Após todas as tentativas frustradas para me livrar do queloide, eu resolvi tentar conviver pacificamente com ele (aquele lance de “se não pode vencê-lo, junte-se a ele”). Não foi fácil. Eu sei quantas pessoas sofrem por não terem uma perna, um braço, por terem nascido com algum tipo de síndrome, ou cegas, surdas, mudas... ok! Eu sei que essas pessoas sofrem mais do que eu, que tenho “apenas uma cicatriz” no peito. Mas se já não é fácil para uma adolescente passar ilesa por essa fase, imagine uma adolescente que tem uma “salsicha no peito”. Uma adolescente que ouviu certa vez de um garoto: “que nojo! Por que você não trata dessa coisa?”. Ou então que era obrigada a conviver com os olhares de desconhecidos por onde quer que fosse...
O mais bizarro é que as pessoas se sentem no direito de invadir a sua vida e perguntar o que você tem. E eu não estou falando de pessoas próximas, que estudam ou trabalham com você. Não! Eu estou falando de desconhecidos no transporte público!
São tantas as histórias. As pessoas me paravam pra perguntar se eu havia feito cirurgia cardíaca, se eu tive broncopneumonia (!), me passavam receitas milagrosas para curar cicatrizes. E uma vez fui elogiada por um segurança do metrô pela minha “coragem de usar decote!”.
Eu me sentia uma alienígena (ainda me sinto, muitas vezes). Sério! Parece brincadeira, mas é verdade. Então, decidi usar o meu senso de humor para driblar o problema. Já que eu me sentia uma “alien” mesmo, então inventei a história de que minha cicatriz havia ocorrido após uma abdução alienígena. Aqueles “seres” me sequestraram e implantaram um chip no meu peito, através do qual é possível me rastrear aqui na Terra. Contei tantas vezes essa história que passei até a acreditar nela. Aliás, ela foi publicada na revista Maxim Brasil, na época em que a revisava.
Maxim Brasil ed. 11 (2009), pág. 67
Na verdade, era muito mais interessante contar a história inventada do que contar a verdade, que é “eu não sei como a cicatriz surgiu”. Um pouco de fantasia faz bem...
Difícil convivência
Certa vez, em entrevista à revista TPM, a lindíssima Malu Mader relatou o drama que ela passou aos 25 anos ao saber que tinha um tumor atrás do fígado. Ela precisou fazer uma cirurgia para retirá-lo, descobriu que não era câncer, mas ficou com uma cicatriz na barriga por conta da cirurgia.

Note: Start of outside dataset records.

(* ===================================================================== *)
(** ** Escalation appends a new alert *)
(* ===================================================================== *)

(** C9.  In every state the agent can reach, for every alert id present in
    the store, a successful escalate call updates the alert it found in
    place and appends exactly one new Alert to the history, so the history
    grows by one.  The alert stored under the id afterwards has the new
    priority and the escalation level of before plus one, and is otherwise
    the alert that was found.  The new Alert has an id that no stored alert
    has, escalation level 0, the given priority, and as patient message the
    original message of the escalated alert prefixed with
    ["ESCALATED: "]. *)
Theorem escalate_appends_new_alert (clock : nat -> datetime)
  (adapter : Channel -> Alert.t -> pystr -> bool)
  (request : EscalateRequest.t) (alert_id : pystr)
  (before after : list Alert.t) (alert : Alert.t) (s : State) :
  reachable clock adapter s ->
  EscalateRequest.alert_id request = Some alert_id ->
  find_alert alert_id (alert_history s) = Some (before, alert, after) ->
  let new_priority :=
    get_or (EscalateRequest.new_priority request) (py "URGENT") in
  let out := escalate_alert clock adapter request s in
  exists new,
    alert_history (snd out)
    = before ++ Alert.escalated new_priority alert :: after ++ [new]
    /\ alert_history s = before ++ alert :: after
    /\ length (alert_history (snd out)) = length (alert_history s) + 1
    /\ (forall stored, In stored (alert_history s) ->
                       Alert.alert_id stored <> Alert.alert_id new)
    /\ Alert.alert_id new
       = make_alert_id (length (alert_history s) + 1)
           (strftime_Ymd_HMS (clock (clock_reads s + 2)))
    /\ Alert.escalation_level new = 0%Z
    /\ Alert.priority new = new_priority
    /\ PatientInfo.original_message (Alert.patient_info new)
       = py "ESCALATED: "
         ++ PatientInfo.original_message (Alert.patient_info alert)
    /\ (exists summary, fst out = EscalateResponse.escalated summary)
    /\ alert_history (snd out)
       = before
         ++ Alert.mk (Alert.alert_id alert) (Alert.timestamp alert)
              new_priority (Alert.risk_level alert)
              (Alert.urgency_score alert) (Alert.patient_info alert)
              (Alert.triage_assessment alert) (Alert.alert_message alert)
              (Alert.status alert) (Alert.response_required alert)
              (Alert.escalation_level alert + 1)%Z (Alert.created_by alert)
         :: after ++ [new]
    /\ (exists updated,
          found_alert alert_id (alert_history (snd out)) = Some updated
          /\ Alert.priority updated = new_priority
          /\ Alert.escalation_level updated
             = (Alert.escalation_level alert + 1)%Z
          /\ Alert.alert_id updated = alert_id
          /\ Alert.timestamp updated = Alert.timestamp alert
          /\ Alert.risk_level updated = Alert.risk_level alert
          /\ Alert.patient_info updated = Alert.patient_info alert
          /\ Alert.alert_message updated = Alert.alert_message alert).
Proof.
  intros Hreach Hid Hfind new_priority out; subst out.
  destruct (escalate_alert_history clock adapter request s Hid Hfind)
    as (Hh & _).
  destruct (find_alert_split _ _ Hfind) as (Hs & Hsame & Hbefore).
  fold new_priority in Hh.
  set (updated := Alert.escalated new_priority alert) in *.
  set (s1 := tick (set_alert_history (before ++ updated :: after) s)) in *.
  set (request' := escalation_request updated new_priority
                     (clock (clock_reads s))) in *.
  assert (Hlen : length (alert_history s1) = length (alert_history s)).
  { subst s1; cbn [alert_history tick set_alert_history].
    rewrite Hs, !length_app; reflexivity. }
  assert (Hnew : Alert.alert_id (created_alert clock request' s1)
                 = make_alert_id (length (alert_history s) + 1)
                     (strftime_Ymd_HMS (clock (clock_reads s + 2)))).
  { rewrite created_alert_id, Hlen.
    subst s1; cbn [clock_reads tick set_alert_history].
    replace (S (S (clock_reads s))) with (clock_reads s + 2) by lia.
    reflexivity. }
  exists (created_alert clock request' s1).
  split; [rewrite Hh, <- app_assoc; reflexivity|].
  split; [exact Hs|].
  split; [rewrite Hh, Hs; rewrite !length_app; cbn [length]; lia|].
  split.
  { intros stored Hin; rewrite Hnew.
    apply numbered_fresh; [|exact Hin].
    eapply reachable_numbered; exact Hreach. }
  split; [exact Hnew|].
  split; [reflexivity|].
  split; [reflexivity|].
  split; [reflexivity|].
  split.
  { rewrite (escalate_alert_found clock adapter request s Hid Hfind).
    eexists; reflexivity. }
  split; [rewrite Hh, <- app_assoc; reflexivity|].
  exists updated.
  split.
  { rewrite Hh, <- app_assoc; cbn [app]; unfold found_alert.
    rewrite find_alert_first; [reflexivity | exact Hbefore | exact Hsame]. }
  subst updated; cbn [Alert.escalated Alert.priority Alert.escalation_level
                       Alert.alert_id Alert.timestamp Alert.risk_level
                       Alert.patient_info Alert.alert_message].
  repeat split; exact Hsame.
Qed.
Lemma run_fresh (h : Heap) (w2v : KeyedVectors) :
  loads h w2v ->
  KeyedVectors_ok w2v = true ->
  distinct (reserved (processor (self h))) = true ->
  disjoint (index2word w2v) (reserved (processor (self h))) = true ->
  _build_token2idx_from_w2v h
  = (Ok tt,
     {| self := installed (self h) w2v
                  (loaded_dict (processor (self h)) w2v)
                  (loaded_matrix (world h) w2v);
        world := world_after_load (world h) (vector_size w2v) |}).
Proof.
  intros Hl Hok Hres Hdis.
  destruct (KeyedVectors_ok_inv _ Hok) as (Hws & Harr & Hn & Hc).
  rewrite (run_loaded h Hl).
  rewrite (build_token2idx_fresh _ _ Hres Hws Hdis).
  fold (loaded_dict (processor (self h)) w2v).
  rewrite loaded_dict_len.
  rewrite setitem_row_zeros by apply draw_length.
  assert (Hb : broadcast_ndarray (vectors w2v)
                 (List.length (index2word w2v)) (vector_size w2v)
               = Some (rows (vectors w2v))).
  { rewrite <- Hn, <- Hc. apply broadcast_ndarray_same. }
  unfold setitem_from. cbn [shape rows fst snd].
  replace (4 + List.length (index2word w2v) - 4)
    with (List.length (index2word w2v)) by lia.
  rewrite Hb. reflexivity.
Qed.

(** *** Looking up the loaded dictionary *)

Lemma keys_combine (A B : Type) (l : list A) : forall l' : list B,
  List.length l <= List.length l' -> map fst (combine l l') = l.
Proof.
  induction l as [|x l IH]; intros [|y l'] H; simpl in *;
    try reflexivity; try lia.
  f_equal. apply IH. lia.
Qed.

Lemma values_combine (A B : Type) (l : list A) : forall l' : list B,
  List.length l' <= List.length l -> map snd (combine l l') = l'.
Proof.
  induction l as [|x l IH]; intros [|y l'] H; simpl in *;
    try reflexivity; try lia.
  f_equal. apply IH. lia.
Qed.

(** In a list numbered from [s], the element at position [j] is found under
    [s + j]. *)
Lemma get_numbered (l : list string) : forall s m j x,
  NoDup l -> List.length l <= m -> nth_error l j = Some x ->
  PyDict.get string_dec (combine l (seq s m)) x = Some (s + j).
Proof.
  induction l as [|y l IH]; intros s m j x Hnd Hm Hj.
  - destruct j; discriminate.
  - destruct m as [|m]; [simpl in Hm; lia|].
    inversion Hnd as [|? ? Hy Hnd']; subst. simpl.
    destruct j as [|j]; simpl in Hj.
    + inversion Hj; subst. destruct (string_dec x x); [|congruence].
      f_equal. lia.
    + destruct (string_dec x y) as [->|Hne].
      * exfalso. apply Hy. eapply nth_error_In; eauto.
      * rewrite (IH (S s) m j x Hnd'); [f_equal; lia| simpl in Hm; lia|exact Hj].
Qed.

Lemma NoDup_reserved_words (p : Processor) (w2v : KeyedVectors) :
  distinct (reserved p) = true ->
  distinct (index2word w2v) = true ->
  disjoint (index2word w2v) (reserved p) = true ->
  NoDup (reserved p ++ index2word w2v).
Proof.
  intros Hres Hws Hdis. apply NoDup_app.
  - now apply distinct_NoDup.
  - now apply distinct_NoDup.
  - intros x Hx Hw. exact (disjoint_spec _ _ Hdis x Hw Hx).
Qed.

Lemma loaded_dict_get (p : Processor) (w2v : KeyedVectors) j x :
  distinct (reserved p) = true ->
  distinct (index2word w2v) = true ->
  disjoint (index2word w2v) (reserved p) = true ->
  nth_error (reserved p ++ index2word w2v) j = Some x ->
  PyDict.get string_dec (loaded_dict p w2v) x = Some j.
Proof.
  intros Hres Hws Hdis Hj. unfold loaded_dict.
  change (Some j) with (Some (0 + j)). apply get_numbered.
  - now apply NoDup_reserved_words.
  - rewrite length_app. simpl. lia.
  - exact Hj.
Qed.

Lemma loaded_dict_keys p w2v :
  PyDict.keys (loaded_dict p w2v) = reserved p ++ index2word w2v.
Proof.
  unfold PyDict.keys, loaded_dict. apply keys_combine.
  rewrite length_app, length_seq. simpl. lia.
Qed.

Lemma loaded_dict_values p w2v :
  PyDict.values (loaded_dict p w2v)
  = seq 0 (4 + List.length (index2word w2v)).
Proof.
  unfold PyDict.values, loaded_dict. apply values_combine.
  rewrite length_app, length_seq. simpl. lia.
Qed.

Na entrevista ela disse que a princípio sua convivência com a marca foi complicada, mas com o tempo ela se acostumou, e nunca fez uma cirurgia plástica para tentar retirá-la, porque, como ela disse: “a cicatriz já era minha – aquilo vai se integrando, a marca vira tua”. Por outro lado, ela afirma que até hoje não usa biquíni em público, porque sabe que as pessoas vão ficar olhando.
É assim que eu me sinto. Por mais que haja momentos de compreensão, o tal do “isso não é nada”, sempre há um constrangimento por eu não ser “normal” esteticamente.

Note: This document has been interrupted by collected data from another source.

(** The loop of [dupmsg] and [copymsg]: [cp] copies one block, which is linked
    behind [prev]. *)
Fixpoint copy_loop (cp : node → CM Mem (option node)) (fuel : nat) (mp : option node) (prev : option node) : CM Mem unit :=
  match fuel with
  | O => block
  | S fuel =>
      match mp with
      | None => mret tt
      | Some n =>
          c ← cp n;
          p ← deref prev;
          _ ← set_cont p c;
          b ← get_blk n;
          copy_loop cp fuel (b_cont b) c
      end
  end.
Definition copy_all (cp : node → CM Mem (option node)) (mp : node) : CM Mem (option node) := fun m =>
  (newm ← cp mp;
   b ← get_blk mp;
   _ ← copy_loop cp (blocks m) (b_cont b) newm;
   mret newm) m.
Definition dupmsg : node → CM Mem (option node) := copy_all dupb.

(** [b_wptr - b_rptr] *)
Definition blk_len (b : mblk_t) : Z := i32 (b_wptr b - b_rptr b).

Fixpoint msgdsize_loop (fuel : nat) (mp : option node) (acc : Z) : CM Mem Z :=
  match fuel with
  | O => block
  | S fuel =>
      match mp with
      | None => mret acc
      | Some n => b ← get_blk n; msgdsize_loop fuel (b_cont b) (i32 (acc + blk_len b))
      end
  end.
Definition msgdsize (mp : option node) : CM Mem Z := fun m => msgdsize_loop (blocks m) mp 0 m.

(** Append [bs] at the write pointer. *)
Definition blk_append (n : node) (bs : list Z) : CM Mem unit :=
  b ← get_blk n;
  _ ← blk_write b (b_wptr b) bs;
  upd_blk n (fun b => b <| b_wptr ::= (fun w => w + zlen bs) |>).

Definition copyb (mp : node) : CM Mem node :=
  b ← get_blk mp;
  newm ← allocb (blk_len b);
  bs ← blk_read b (b_rptr b) (blk_len b);
  _ ← blk_append newm bs;
  mret newm.

Definition copymsg : node → CM Mem (option node) := copy_all (fun n => c ← copyb n; mret (Some c)).

Fixpoint pullup_loop (fuel : nat) (mp : option node) (newm : node) (rlen : Z) : CM Mem unit :=
  match fuel with
  | O => block
  | S fuel =>
      match mp with
      | None => mret tt
      | Some n =>
          b ← get_blk n;
          if blk_len b <=? rlen then
            bs ← blk_read b (b_rptr b) (blk_len b);
            _ ← blk_append newm bs;
            pullup_loop fuel (b_cont b) newm (rlen - blk_len b)
          else
            bs ← blk_read b (b_rptr b) rlen;
            _ ← blk_append newm bs;
            c ← dupmsg n;
            _ ← set_cont newm c;
            c ← deref c;
            upd_blk c (fun b => b <| b_rptr ::= (fun r => r + rlen) |>)
      end
  end.
Definition msgpullup (mp : option node) (len : Z) : CM Mem node := fun m =>
  (msgsize ← msgdsize mp;
   let len := if (len =? -1) || (msgsize <? len) then msgsize else len in
   newm ← allocb len;
   _ ← pullup_loop (blocks m) mp newm len;
   mret newm) m.

Definition appendb (mp : node) (data : list Z) (pad : bool) : CM Mem node :=
  b ← get_blk mp;
  d ← datap b;
  D ← get_db d;
  let padcnt := if pad then (4 - (db_base D + b_wptr b + zlen data) `rem` 4) `rem` 4 else 0 in
  mp ← (if zlen (db_buf D) <? b_wptr b + zlen data + padcnt then
          c ← allocb (Z.max (zlen (db_buf D)) (zlen data));
          _ ← set_cont mp (Some c);
          mret c
        else mret mp);
  _ ← blk_append mp data;
  _ ← blk_append mp (replicate (Z.to_nat padcnt) 0);
  mret mp.

(** The last block of the chain that starts at [mp]. *)
Fixpoint last_blk (fuel : nat) (mp : node) : CM Mem node :=
  match fuel with
  | O => block
  | S fuel => b ← get_blk mp; match b_cont b with None => mret mp | Some c => last_blk fuel c end
  end.
Definition msgappend (mp : node) (data : list Z) (pad : bool) : CM Mem unit := fun m =>
  (l ← last_blk (blocks m) mp; _ ← appendb l data pad; mret tt) m.

Definition concatb (mp : node) (newm : option node) : CM Mem node := fun m =>
  (l ← last_blk (blocks m) mp;
   _ ← set_cont l newm;
   n ← deref newm;
   last_blk (blocks m) n) m.

(** Every [getq] takes an element off a list of at most all blocks. *)
Fixpoint flushq_loop (fuel : nat) (q : Z) : CM Mem unit :=
  match fuel with
  | O => block
  | S fuel =>
      mp ← getq q;
      match mp with
      | None => mret tt
      | Some n => _ ← freemsg (Some n); flushq_loop fuel q
      end
  end.
Definition flushq (q : Z) : CM Mem unit := fun m => flushq_loop (blocks m) q m.

End Alloc.

(** * Links

    The links of a state, seen as two partial functions. *)

Definition nxt (m : Mem) (n : node) : option node := b ← mblks m !! n; b_next b.
Definition prv (m : Mem) (n : node) : option node := b ← mblks m !! n; b_prev b.
Definition alive (m : Mem) (n : node) : Prop := is_Some (mblks m !! n).

Definition with_next (n : node) (p : option node) (m : Mem) : Mem :=
  m <| mblks ::= alter (fun b => b <| b_next := p |>) n |>.
Definition with_prev (n : node) (p : option node) (m : Mem) : Mem :=
  m <| mblks ::= alter (fun b => b <| b_prev := p |>) n |>.
Definition with_count (q c : Z) (m : Mem) : Mem := m <| q_mcount ::= <[q := c]> |>.

(** A block without its links. *)
Definition strip (b : mblk_t) : mblk_t := b <| b_prev := None |> <| b_next := None |>.
Definition blk_payload (m : Mem) (n : node) : option mblk_t := strip <$> mblks m !! n.

Lemma get_blk_ret n m b : mblks m !! n = Some b → get_blk n m = Ret b m.
Proof. unfold get_blk. by intros ->. Qed.

Lemma upd_blk_ret n f m : alive m n → upd_blk n f m = Ret tt (m <| mblks ::= alter f n |>).
Proof.
  intros [b Hb]. unfold upd_blk. rewrite Hb. f_equal. destruct m as [ms ds qc k]. cbn in *. f_equal.
  apply map_eq. intros i. destruct (decide (i = n)) as [->|].
  - by rewrite lookup_insert_eq, lookup_alter_eq, Hb.
  - by rewrite lookup_insert_ne, lookup_alter_ne by done.
Qed.

Lemma set_next_ret n p m : alive m n → set_next n p m = Ret tt (with_next n p m).
Proof. apply upd_blk_ret. Qed.
Lemma set_prev_ret n p m : alive m n → set_prev n p m = Ret tt (with_prev n p m).
Proof. apply upd_blk_ret. Qed.

Lemma count_add_ret q k m c :
  q_mcount m !! q = Some c → count_add q k m = Ret tt (with_count q (i32 (c + k)) m).
Proof. unfold count_add. by intros ->. Qed.

Lemma alive_next n p m x : alive (with_next n p m) x ↔ alive m x.
Proof. unfold alive, with_next. cbn. by rewrite lookup_alter_is_Some. Qed.
Lemma alive_prev n p m x : alive (with_prev n p m) x ↔ alive m x.
Proof. unfold alive, with_prev. cbn. by rewrite lookup_alter_is_Some. Qed.

Lemma nxt_next n p m x : alive m n → nxt (with_next n p m) x = if decide (x = n) then p else nxt m x.
Proof.
  intros [b Hb]. unfold nxt, with_next. cbn. case_decide as E; [subst|by rewrite lookup_alter_ne by done].
  by rewrite lookup_alter_eq, Hb.
Qed.
Lemma prv_prev n p m x : alive m n → prv (with_prev n p m) x = if decide (x = n) then p else prv m x.
Proof.
  intros [b Hb]. unfold prv, with_prev. cbn. case_decide as E; [subst|by rewrite lookup_alter_ne by done].
  by rewrite lookup_alter_eq, Hb.
Qed.
Lemma nxt_prev n p m x : nxt (with_prev n p m) x = nxt m x.
Proof.
  unfold nxt, with_prev. cbn. destruct (decide (x = n)) as [->|]; [|by rewrite lookup_alter_ne by done].
  rewrite lookup_alter_eq. by destruct (mblks m !! n).
Qed.
Lemma prv_next n p m x : prv (with_next n p m) x = prv m x.
Proof.
  unfold prv, with_next. cbn. destruct (decide (x = n)) as [->|]; [|by rewrite lookup_alter_ne by done].
  rewrite lookup_alter_eq. by destruct (mblks m !! n).
Qed.
Lemma nxt_alive m x y : nxt m x = Some y → alive m x.
Proof. unfold nxt, alive. destruct (mblks m !! x); [eauto|done]. Qed.
Lemma prv_alive m x y : prv m x = Some y → alive m x.
Proof. unfold prv, alive. destruct (mblks m !! x); [eauto|done]. Qed.

(** [m'] is [m] with other links at the blocks of [P], and other counters. *)
Record relinked (P : node → Prop) (m m' : Mem) : Prop := {
  rl_payload n : blk_payload m' n = blk_payload m n;
  rl_same n : ¬ P n → mblks m' !! n = mblks m !! n;
  rl_dblks : dblks m' = dblks m;
  rl_brk : brk m' = brk m
}.

Lemma relinked_refl P m : relinked P m m.
Proof. by split. Qed.
Lemma relinked_next P n p m m' : P n → relinked P m m' → relinked P m (with_next n p m').
Proof.
  intros Hn [H1 H2 H3 H4]. split; [| |done|done].
  - intros x. rewrite <- H1. unfold blk_payload, with_next. cbn. destruct (decide (x = n)) as [->|].
    + rewrite lookup_alter_eq. by destruct (mblks m' !! n).
    + by rewrite lookup_alter_ne.
  - intros x Hx. rewrite <- H2 by done. unfold with_next. cbn. apply lookup_alter_ne. by intros ->.
Qed.
Lemma relinked_prev P n p m m' : P n → relinked P m m' → relinked P m (with_prev n p m').
Proof.
  intros Hn [H1 H2 H3 H4]. split; [| |done|done].
  - intros x. rewrite <- H1. unfold blk_payload, with_prev. cbn. destruct (decide (x = n)) as [->|].
    + rewrite lookup_alter_eq. by destruct (mblks m' !! n).
    + by rewrite lookup_alter_ne.
  - intros x Hx. rewrite <- H2 by done. unfold with_prev. cbn. apply lookup_alter_ne. by intros ->.
Qed.
Lemma relinked_count P q c m m' : relinked P m m' → relinked P m (with_count q c m').
Proof. by intros [? ? ? ?]. Qed.
Lemma relinked_trans P m1 m2 m3 : relinked P m1 m2 → relinked P m2 m3 → relinked P m1 m3.
Proof.
  intros [A1 A2 A3 A4] [B1 B2 B3 B4]. split; [intros n; by rewrite B1|intros n Hn; by rewrite B2, A2|congruence|congruence].
Qed.
Lemma relinked_weaken (P Q : node → Prop) m m' : (∀ n, P n → Q n) → relinked P m m' → relinked Q m m'.
Proof. intros H [? Hs ? ?]. split; auto. Qed.
Lemma relinked_alive P m m' n : relinked P m m' → alive m' n ↔ alive m n.
Proof.
  intros [H _ _ _]. specialize (H n). unfold blk_payload, alive in *.
  destruct (mblks m' !! n), (mblks m !! n); split; try done; intros []; done.
Qed.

Às vezes eu paro pra pensar e parece que estou fazendo um drama por nada. E sei que se você está lendo este blog e não tem uma marca como a minha, está pensando a mesma coisa. Mas não é bem assim. Não é fácil conviver com o queloide. Não é fácil... Além da parte estética, que incomoda, sim, e muito, tem o lance da dor, da coceira... Não é tão simples ou um drama superficial como aparenta.
Algumas pessoas que me conhecem devem estar se surpreendendo com esses relatos. Porque na maior parte do tempo eu não demonstro o meu incômodo com as cicatrizes. Como disse, sempre levo na base do humor. Rir dos meus problemas sempre foi a forma que encontrei de me proteger deles. E com as cicatrizes é a mesma coisa.
Apenas quem me conhece mais profundamente sabe o quanto essas marcas me incomodam. E escrever aqui é também uma forma de me aceitar melhor. Se para mim é difícil sair com uma blusa decotada ou então sem um colar para tentar disfarçar as cicatrizes, imagina o quão difícil é falar abertamente sobre isso aqui. Mas este é o primeiro passo para a minha aceitação pessoal. Como diz o título do blog, EU SOU MAIS QUE UMA CICATRIZ, e é isso que vou provar a mim mesma a cada dia!
FELIZ 2012 A TODOS! QUE O ANO QUE VEM DEIXE MUITAS MARCAS DE ALEGRIA EM CADA UM DE NÓS!